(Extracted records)

___

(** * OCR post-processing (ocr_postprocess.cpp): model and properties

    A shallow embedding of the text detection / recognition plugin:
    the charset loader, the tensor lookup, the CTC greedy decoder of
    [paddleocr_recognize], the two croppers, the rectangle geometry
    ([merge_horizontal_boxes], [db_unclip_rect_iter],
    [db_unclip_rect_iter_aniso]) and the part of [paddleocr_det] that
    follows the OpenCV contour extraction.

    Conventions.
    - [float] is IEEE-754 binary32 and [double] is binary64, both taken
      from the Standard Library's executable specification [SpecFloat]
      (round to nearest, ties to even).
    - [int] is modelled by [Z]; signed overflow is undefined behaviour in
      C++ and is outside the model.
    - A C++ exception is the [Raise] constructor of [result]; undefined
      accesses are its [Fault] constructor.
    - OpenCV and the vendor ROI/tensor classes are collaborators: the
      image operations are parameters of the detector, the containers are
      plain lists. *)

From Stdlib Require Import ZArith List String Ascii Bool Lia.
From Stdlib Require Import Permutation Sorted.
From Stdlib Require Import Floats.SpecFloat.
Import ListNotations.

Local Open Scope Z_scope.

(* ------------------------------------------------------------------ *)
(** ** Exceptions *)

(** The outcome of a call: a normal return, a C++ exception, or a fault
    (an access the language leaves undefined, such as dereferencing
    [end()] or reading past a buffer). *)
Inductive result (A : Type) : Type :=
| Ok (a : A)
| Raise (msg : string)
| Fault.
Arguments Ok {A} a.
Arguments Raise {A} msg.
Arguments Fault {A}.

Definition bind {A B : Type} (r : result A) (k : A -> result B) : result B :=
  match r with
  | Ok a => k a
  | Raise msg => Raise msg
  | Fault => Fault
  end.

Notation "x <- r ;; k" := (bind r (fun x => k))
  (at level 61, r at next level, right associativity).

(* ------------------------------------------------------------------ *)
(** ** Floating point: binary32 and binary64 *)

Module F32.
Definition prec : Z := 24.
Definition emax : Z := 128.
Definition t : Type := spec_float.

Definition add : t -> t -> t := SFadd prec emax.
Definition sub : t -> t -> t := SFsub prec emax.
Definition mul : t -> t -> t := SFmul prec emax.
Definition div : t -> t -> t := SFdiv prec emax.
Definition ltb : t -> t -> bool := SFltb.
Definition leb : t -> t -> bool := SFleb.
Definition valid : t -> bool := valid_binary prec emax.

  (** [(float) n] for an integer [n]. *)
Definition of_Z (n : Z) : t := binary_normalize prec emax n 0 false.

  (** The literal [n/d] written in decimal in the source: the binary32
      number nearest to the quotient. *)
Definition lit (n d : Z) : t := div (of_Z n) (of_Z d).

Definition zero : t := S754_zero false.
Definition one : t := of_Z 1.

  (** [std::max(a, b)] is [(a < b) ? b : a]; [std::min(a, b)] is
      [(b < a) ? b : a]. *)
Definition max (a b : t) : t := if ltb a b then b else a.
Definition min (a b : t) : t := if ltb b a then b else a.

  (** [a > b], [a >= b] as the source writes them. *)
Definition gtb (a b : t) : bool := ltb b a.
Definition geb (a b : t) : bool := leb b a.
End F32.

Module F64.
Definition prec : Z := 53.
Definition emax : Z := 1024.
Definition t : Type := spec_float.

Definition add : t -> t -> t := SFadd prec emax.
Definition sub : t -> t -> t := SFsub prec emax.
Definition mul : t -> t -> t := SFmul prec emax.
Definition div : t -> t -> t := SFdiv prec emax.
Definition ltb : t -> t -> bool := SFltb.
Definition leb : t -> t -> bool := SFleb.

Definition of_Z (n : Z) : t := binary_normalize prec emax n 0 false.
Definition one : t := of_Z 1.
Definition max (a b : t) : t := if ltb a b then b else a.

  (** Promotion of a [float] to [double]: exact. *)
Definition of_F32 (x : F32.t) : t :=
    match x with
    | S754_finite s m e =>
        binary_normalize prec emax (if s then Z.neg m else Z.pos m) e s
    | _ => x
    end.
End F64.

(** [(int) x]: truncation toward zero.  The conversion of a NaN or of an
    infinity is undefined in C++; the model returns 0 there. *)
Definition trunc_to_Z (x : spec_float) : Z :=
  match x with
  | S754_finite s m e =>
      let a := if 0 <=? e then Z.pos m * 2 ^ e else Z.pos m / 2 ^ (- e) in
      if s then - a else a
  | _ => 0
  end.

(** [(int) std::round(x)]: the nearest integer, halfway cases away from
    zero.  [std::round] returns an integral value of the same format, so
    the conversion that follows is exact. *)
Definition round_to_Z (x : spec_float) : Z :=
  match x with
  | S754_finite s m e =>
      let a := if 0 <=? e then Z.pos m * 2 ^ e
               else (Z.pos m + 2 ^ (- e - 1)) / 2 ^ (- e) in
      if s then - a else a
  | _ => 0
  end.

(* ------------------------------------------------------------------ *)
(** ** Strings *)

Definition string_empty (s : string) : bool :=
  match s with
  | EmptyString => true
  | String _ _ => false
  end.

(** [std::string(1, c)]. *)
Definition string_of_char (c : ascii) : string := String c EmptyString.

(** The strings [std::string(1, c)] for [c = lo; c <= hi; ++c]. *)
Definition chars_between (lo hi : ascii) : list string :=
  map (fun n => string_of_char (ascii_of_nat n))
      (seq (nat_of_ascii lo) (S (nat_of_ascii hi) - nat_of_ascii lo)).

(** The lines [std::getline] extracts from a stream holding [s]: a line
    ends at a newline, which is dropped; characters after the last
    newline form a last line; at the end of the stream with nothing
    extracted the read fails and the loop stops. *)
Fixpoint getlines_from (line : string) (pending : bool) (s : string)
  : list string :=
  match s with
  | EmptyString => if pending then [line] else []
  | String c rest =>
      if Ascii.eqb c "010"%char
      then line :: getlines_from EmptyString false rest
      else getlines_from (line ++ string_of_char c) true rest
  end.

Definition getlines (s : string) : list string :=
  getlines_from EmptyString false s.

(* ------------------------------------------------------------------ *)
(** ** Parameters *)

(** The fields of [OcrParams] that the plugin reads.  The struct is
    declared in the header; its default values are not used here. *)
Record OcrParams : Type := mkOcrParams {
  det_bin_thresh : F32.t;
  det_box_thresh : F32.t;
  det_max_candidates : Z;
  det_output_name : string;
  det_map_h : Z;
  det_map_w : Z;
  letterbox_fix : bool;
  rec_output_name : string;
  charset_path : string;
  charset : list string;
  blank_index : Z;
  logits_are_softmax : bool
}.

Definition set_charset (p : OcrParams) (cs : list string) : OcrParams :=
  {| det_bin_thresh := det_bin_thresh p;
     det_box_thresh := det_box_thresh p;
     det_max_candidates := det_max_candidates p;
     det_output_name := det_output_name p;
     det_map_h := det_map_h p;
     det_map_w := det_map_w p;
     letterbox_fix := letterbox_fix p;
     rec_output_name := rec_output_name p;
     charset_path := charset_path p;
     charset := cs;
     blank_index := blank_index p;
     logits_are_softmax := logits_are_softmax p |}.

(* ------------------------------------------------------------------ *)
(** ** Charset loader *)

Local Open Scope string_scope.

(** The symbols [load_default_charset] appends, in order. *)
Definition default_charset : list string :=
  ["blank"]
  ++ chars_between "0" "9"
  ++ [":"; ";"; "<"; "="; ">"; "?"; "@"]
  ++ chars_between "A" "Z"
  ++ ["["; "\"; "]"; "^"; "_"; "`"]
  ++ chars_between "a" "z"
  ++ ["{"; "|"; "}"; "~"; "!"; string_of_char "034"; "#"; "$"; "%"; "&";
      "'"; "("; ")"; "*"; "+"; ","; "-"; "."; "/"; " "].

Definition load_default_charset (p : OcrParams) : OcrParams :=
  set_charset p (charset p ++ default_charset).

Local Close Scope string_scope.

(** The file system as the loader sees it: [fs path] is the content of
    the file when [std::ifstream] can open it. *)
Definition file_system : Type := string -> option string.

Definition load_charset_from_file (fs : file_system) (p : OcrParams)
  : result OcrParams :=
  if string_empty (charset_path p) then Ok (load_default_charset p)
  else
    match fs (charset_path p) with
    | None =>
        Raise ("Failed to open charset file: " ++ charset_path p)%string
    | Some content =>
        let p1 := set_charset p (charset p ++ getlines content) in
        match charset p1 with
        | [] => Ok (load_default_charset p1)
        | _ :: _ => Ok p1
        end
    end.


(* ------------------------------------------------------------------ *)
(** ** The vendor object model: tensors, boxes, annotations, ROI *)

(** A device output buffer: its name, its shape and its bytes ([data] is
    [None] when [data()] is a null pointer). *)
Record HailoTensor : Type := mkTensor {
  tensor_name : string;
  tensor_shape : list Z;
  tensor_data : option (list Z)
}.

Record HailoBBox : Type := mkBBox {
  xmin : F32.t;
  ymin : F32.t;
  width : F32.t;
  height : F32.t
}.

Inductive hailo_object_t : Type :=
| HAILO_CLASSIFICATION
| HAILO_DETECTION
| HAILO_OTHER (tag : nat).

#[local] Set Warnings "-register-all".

___

### [Prompt]
Look through the entries above, find each line containing "Arguments", and copy it.

### [Response for this exercise]
Arguments Ok {A} a.
Arguments Raise {A} msg.
Arguments Fault {A}.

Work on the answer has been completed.